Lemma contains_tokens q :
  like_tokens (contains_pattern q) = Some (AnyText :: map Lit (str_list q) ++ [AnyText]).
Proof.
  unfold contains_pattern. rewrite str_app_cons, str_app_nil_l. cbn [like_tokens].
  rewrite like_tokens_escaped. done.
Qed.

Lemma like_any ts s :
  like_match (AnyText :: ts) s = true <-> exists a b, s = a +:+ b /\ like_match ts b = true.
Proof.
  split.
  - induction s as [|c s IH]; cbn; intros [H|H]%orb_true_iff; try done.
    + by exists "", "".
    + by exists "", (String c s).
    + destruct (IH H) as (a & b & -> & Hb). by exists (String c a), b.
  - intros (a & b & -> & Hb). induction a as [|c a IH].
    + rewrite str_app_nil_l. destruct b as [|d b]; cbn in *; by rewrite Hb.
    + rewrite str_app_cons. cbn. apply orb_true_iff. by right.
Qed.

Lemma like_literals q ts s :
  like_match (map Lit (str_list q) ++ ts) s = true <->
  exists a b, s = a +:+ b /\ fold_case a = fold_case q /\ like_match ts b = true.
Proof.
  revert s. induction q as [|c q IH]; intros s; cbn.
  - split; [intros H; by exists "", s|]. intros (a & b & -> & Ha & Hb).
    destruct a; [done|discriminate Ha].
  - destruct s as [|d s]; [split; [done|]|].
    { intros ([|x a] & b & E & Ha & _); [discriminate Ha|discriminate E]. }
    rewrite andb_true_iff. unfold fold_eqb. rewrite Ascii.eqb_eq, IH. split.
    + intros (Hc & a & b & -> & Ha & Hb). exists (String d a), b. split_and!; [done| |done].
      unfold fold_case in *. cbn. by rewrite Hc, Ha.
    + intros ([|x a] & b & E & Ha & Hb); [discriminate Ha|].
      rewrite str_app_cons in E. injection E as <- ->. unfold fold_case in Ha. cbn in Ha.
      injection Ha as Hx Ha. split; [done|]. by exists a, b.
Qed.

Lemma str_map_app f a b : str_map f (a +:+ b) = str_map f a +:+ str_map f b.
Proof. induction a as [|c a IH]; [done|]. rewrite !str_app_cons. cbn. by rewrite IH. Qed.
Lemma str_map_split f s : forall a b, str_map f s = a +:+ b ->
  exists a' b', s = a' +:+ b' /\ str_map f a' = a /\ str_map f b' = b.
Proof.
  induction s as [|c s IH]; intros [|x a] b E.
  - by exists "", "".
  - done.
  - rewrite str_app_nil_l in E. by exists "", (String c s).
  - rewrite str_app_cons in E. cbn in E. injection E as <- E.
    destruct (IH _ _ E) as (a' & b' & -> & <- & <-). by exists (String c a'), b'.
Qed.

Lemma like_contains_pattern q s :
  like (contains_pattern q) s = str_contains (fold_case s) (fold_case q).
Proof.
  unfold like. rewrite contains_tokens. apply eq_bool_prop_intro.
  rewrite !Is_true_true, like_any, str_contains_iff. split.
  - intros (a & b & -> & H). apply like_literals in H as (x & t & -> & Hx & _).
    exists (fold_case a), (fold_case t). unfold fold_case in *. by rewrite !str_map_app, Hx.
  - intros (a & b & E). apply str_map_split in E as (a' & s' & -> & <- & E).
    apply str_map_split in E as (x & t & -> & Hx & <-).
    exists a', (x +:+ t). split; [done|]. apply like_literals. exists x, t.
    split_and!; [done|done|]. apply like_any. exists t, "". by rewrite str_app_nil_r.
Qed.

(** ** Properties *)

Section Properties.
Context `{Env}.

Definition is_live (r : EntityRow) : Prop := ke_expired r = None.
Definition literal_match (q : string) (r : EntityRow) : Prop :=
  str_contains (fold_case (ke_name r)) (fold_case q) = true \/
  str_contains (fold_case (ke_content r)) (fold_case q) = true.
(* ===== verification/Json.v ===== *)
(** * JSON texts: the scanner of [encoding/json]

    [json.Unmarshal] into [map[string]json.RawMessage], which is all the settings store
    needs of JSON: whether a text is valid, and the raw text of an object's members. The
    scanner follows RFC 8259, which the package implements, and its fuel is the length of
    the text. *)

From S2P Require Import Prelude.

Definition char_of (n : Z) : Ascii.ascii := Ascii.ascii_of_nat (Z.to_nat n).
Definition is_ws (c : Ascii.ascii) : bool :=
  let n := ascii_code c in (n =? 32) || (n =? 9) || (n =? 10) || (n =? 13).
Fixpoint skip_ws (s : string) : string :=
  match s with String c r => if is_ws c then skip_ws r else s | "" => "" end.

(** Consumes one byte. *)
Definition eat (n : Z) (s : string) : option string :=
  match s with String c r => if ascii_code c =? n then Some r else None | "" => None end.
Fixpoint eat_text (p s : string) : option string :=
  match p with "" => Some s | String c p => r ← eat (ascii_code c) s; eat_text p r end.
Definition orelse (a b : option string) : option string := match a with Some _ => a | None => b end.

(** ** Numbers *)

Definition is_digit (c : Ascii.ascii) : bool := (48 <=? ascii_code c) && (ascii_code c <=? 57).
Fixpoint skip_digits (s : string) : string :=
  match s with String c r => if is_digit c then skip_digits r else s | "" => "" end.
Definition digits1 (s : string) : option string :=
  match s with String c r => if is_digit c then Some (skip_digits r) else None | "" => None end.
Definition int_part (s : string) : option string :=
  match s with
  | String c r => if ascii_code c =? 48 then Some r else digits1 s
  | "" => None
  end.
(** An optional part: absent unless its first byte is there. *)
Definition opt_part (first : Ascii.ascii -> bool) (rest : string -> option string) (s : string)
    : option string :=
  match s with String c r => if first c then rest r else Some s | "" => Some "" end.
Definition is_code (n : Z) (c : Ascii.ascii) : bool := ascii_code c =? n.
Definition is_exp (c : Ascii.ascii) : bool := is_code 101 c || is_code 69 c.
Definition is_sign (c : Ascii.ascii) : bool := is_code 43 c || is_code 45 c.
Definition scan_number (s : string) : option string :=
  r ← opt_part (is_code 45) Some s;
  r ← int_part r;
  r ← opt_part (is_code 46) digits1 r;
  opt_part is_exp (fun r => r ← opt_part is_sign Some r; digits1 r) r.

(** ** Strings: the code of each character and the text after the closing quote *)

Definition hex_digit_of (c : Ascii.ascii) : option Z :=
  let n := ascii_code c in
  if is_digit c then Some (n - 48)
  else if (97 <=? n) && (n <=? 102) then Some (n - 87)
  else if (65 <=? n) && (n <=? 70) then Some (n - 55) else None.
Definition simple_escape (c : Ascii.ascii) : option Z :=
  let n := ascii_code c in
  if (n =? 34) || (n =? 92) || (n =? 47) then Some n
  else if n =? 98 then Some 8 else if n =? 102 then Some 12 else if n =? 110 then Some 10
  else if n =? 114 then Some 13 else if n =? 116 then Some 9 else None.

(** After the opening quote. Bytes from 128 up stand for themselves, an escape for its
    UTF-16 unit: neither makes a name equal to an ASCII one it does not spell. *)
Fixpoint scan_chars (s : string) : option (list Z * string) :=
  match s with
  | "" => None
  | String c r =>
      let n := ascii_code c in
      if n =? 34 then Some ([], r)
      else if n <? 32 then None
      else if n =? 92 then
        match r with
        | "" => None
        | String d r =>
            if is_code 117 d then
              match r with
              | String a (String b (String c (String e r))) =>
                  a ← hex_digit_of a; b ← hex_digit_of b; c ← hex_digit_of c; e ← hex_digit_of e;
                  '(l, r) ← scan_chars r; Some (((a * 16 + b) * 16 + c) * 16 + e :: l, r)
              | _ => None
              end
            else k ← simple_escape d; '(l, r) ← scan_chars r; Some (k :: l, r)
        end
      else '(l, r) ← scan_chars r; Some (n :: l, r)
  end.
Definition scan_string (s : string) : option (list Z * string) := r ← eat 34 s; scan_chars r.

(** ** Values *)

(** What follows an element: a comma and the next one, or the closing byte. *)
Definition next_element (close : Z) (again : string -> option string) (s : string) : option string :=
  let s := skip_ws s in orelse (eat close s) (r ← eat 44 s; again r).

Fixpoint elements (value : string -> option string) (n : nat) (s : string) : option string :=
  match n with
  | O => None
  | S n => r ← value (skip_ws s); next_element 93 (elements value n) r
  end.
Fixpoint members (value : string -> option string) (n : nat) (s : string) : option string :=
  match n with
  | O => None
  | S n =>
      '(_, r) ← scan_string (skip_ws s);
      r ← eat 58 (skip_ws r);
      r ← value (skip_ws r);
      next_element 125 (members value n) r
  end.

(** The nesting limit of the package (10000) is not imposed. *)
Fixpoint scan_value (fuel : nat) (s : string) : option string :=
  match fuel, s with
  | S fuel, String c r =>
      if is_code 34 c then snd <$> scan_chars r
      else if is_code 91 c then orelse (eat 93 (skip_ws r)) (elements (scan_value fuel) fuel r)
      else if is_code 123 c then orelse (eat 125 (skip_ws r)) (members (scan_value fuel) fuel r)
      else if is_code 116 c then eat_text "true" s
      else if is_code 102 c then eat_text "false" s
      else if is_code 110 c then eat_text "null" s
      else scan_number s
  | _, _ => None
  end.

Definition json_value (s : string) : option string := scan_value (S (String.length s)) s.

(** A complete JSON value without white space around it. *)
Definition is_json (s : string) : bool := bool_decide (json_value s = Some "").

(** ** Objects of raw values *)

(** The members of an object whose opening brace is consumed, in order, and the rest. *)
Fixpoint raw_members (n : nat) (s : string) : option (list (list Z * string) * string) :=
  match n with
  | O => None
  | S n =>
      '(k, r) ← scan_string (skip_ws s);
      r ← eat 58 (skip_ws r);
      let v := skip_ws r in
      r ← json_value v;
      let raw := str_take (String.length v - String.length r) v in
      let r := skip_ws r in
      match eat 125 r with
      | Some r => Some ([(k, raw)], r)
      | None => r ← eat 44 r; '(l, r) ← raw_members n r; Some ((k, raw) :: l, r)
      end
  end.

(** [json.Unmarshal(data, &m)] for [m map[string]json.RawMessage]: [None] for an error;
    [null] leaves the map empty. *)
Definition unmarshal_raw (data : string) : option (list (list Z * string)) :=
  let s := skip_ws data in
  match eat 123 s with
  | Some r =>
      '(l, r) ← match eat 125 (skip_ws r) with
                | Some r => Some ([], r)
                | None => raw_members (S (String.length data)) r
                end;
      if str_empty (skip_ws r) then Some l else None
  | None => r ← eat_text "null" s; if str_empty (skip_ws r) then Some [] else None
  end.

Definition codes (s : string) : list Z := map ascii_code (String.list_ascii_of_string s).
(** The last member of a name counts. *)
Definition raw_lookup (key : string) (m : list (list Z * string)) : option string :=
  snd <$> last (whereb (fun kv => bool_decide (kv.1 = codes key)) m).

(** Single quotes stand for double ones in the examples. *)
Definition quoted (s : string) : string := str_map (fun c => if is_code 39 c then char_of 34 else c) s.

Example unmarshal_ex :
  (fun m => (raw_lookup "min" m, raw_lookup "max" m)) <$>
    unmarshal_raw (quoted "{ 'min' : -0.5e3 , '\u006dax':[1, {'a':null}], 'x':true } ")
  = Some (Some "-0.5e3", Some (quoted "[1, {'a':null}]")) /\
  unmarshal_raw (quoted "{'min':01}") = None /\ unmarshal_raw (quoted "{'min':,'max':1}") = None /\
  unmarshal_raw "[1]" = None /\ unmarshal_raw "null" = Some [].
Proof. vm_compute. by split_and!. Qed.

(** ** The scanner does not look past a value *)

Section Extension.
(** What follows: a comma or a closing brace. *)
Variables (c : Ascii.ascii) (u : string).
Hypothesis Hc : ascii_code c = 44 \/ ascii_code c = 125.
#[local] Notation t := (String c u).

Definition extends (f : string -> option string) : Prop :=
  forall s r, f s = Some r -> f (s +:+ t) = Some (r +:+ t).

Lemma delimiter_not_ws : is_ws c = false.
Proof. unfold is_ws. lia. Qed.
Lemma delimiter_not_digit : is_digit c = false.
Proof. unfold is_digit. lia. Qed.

---

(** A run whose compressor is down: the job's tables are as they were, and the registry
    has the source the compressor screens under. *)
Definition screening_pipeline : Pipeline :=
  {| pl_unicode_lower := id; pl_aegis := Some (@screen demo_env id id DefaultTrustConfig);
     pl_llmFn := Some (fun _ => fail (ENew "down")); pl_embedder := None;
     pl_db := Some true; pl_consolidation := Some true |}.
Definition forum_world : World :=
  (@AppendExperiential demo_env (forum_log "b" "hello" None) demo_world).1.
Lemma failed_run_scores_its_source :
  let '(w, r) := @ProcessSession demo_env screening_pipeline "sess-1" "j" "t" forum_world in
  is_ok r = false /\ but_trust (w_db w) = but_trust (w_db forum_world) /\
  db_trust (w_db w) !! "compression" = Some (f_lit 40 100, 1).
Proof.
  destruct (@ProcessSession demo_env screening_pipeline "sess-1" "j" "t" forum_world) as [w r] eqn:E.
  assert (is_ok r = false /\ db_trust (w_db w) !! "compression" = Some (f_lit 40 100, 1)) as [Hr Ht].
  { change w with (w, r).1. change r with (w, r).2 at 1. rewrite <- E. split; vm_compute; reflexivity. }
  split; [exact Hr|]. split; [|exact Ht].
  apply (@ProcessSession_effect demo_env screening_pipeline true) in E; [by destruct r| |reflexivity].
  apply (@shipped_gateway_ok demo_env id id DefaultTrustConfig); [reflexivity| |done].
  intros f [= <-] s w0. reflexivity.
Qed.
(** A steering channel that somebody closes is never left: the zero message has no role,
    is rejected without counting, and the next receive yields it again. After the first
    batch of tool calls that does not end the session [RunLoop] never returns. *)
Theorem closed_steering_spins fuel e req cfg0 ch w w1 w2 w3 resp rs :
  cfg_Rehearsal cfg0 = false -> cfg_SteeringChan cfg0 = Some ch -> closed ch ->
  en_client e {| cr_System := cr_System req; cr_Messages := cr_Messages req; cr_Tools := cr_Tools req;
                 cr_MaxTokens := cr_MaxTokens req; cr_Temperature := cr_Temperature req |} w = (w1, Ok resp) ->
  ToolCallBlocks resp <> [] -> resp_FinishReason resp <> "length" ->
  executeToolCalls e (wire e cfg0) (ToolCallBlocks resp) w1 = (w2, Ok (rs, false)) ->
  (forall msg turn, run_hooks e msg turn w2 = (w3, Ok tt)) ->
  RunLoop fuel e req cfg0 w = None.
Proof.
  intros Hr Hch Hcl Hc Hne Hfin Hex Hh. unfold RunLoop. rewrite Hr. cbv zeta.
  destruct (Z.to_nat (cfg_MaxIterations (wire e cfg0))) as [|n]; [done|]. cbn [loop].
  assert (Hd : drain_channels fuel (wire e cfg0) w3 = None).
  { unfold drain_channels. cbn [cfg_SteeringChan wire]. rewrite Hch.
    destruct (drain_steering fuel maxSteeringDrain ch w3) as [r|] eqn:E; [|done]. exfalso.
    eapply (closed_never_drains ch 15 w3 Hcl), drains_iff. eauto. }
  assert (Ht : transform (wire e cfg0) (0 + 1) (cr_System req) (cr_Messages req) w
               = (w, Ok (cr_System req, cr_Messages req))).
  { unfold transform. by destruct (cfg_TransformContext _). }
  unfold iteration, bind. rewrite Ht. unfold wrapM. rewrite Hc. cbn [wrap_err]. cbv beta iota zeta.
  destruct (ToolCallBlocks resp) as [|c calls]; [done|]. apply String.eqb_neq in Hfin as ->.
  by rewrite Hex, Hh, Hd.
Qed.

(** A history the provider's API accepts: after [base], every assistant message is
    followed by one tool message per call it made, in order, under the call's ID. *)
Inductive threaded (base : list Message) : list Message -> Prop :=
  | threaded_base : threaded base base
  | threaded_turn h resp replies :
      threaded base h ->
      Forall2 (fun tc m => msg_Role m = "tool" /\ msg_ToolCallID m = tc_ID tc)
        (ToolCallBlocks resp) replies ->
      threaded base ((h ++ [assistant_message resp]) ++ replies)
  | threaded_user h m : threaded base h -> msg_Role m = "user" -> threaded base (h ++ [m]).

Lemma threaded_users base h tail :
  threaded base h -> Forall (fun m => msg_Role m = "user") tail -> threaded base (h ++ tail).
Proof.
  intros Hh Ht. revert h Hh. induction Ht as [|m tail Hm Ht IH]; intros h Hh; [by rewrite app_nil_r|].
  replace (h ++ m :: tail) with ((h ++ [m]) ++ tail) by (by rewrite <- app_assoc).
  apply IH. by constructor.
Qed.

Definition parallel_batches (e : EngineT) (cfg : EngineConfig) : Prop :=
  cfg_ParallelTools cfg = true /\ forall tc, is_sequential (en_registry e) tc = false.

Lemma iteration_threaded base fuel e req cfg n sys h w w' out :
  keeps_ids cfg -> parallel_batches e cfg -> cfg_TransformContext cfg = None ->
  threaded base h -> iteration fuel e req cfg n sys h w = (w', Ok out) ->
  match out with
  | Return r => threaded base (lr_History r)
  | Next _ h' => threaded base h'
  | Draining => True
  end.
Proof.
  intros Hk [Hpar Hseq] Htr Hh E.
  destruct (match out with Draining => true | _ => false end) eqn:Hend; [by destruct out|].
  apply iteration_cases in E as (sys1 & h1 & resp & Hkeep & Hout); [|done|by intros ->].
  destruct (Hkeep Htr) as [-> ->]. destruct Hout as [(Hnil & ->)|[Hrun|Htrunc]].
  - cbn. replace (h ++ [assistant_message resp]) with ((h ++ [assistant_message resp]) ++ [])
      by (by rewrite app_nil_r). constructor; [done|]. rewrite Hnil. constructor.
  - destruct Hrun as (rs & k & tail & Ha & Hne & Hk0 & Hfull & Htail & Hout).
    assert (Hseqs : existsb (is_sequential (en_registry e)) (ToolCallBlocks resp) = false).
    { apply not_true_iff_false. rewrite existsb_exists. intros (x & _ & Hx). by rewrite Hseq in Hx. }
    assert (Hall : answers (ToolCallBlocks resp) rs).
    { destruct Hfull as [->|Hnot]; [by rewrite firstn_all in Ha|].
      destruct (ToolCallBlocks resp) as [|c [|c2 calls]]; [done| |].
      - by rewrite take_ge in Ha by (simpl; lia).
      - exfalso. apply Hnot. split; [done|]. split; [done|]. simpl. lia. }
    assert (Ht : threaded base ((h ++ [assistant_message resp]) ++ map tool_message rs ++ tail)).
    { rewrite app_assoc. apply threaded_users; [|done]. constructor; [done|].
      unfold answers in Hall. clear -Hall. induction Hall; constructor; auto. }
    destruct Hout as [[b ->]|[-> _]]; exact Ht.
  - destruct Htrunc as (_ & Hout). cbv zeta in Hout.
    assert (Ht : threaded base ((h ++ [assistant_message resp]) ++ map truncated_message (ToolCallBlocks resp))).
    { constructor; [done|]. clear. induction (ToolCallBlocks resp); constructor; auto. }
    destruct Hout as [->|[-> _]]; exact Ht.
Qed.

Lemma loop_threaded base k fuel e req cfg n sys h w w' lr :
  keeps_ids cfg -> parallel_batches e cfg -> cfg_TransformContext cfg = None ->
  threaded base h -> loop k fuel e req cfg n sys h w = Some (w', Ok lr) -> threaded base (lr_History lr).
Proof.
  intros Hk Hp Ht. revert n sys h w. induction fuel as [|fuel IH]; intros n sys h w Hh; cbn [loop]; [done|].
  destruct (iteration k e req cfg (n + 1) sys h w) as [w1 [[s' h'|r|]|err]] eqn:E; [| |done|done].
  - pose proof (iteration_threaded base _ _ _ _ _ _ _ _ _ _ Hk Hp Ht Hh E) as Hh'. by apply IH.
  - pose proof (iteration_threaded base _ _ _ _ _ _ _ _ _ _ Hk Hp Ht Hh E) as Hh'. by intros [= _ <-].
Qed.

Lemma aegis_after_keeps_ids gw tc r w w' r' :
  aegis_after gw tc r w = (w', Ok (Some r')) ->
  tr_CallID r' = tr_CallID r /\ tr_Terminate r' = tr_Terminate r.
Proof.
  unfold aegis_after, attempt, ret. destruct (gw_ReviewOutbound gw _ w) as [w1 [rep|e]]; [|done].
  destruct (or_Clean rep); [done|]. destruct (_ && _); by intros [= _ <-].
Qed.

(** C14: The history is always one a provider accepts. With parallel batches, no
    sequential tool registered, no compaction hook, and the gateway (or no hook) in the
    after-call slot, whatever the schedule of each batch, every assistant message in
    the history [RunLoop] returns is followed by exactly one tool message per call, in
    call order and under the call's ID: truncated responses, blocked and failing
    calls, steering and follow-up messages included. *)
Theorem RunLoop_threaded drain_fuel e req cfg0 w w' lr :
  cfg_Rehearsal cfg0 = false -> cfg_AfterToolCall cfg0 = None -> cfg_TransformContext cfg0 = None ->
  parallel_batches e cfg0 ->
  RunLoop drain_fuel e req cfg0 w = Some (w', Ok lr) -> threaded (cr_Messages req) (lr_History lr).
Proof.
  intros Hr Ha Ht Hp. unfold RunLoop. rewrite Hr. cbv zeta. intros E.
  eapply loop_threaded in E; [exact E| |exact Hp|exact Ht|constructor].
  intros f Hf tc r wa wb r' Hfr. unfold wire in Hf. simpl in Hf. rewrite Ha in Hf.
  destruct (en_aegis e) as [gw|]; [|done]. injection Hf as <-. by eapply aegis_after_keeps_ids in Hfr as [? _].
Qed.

▶ Task prompt:
From the records above, extract exactly and only the lines that begin at the line with "Lemma contains_tokens q" and stop after the line with "(String c a), b.".

▶ Answer box:
Lemma contains_tokens q :
  like_tokens (contains_pattern q) = Some (AnyText :: map Lit (str_list q) ++ [AnyText]).
Proof.
  unfold contains_pattern. rewrite str_app_cons, str_app_nil_l. cbn [like_tokens].
  rewrite like_tokens_escaped. done.
Qed.

Lemma like_any ts s :
  like_match (AnyText :: ts) s = true <-> exists a b, s = a +:+ b /\ like_match ts b = true.
Proof.
  split.
  - induction s as [|c s IH]; cbn; intros [H|H]%orb_true_iff; try done.
    + by exists "", "".
    + by exists "", (String c s).
    + destruct (IH H) as (a & b & -> & Hb). by exists (String c a), b.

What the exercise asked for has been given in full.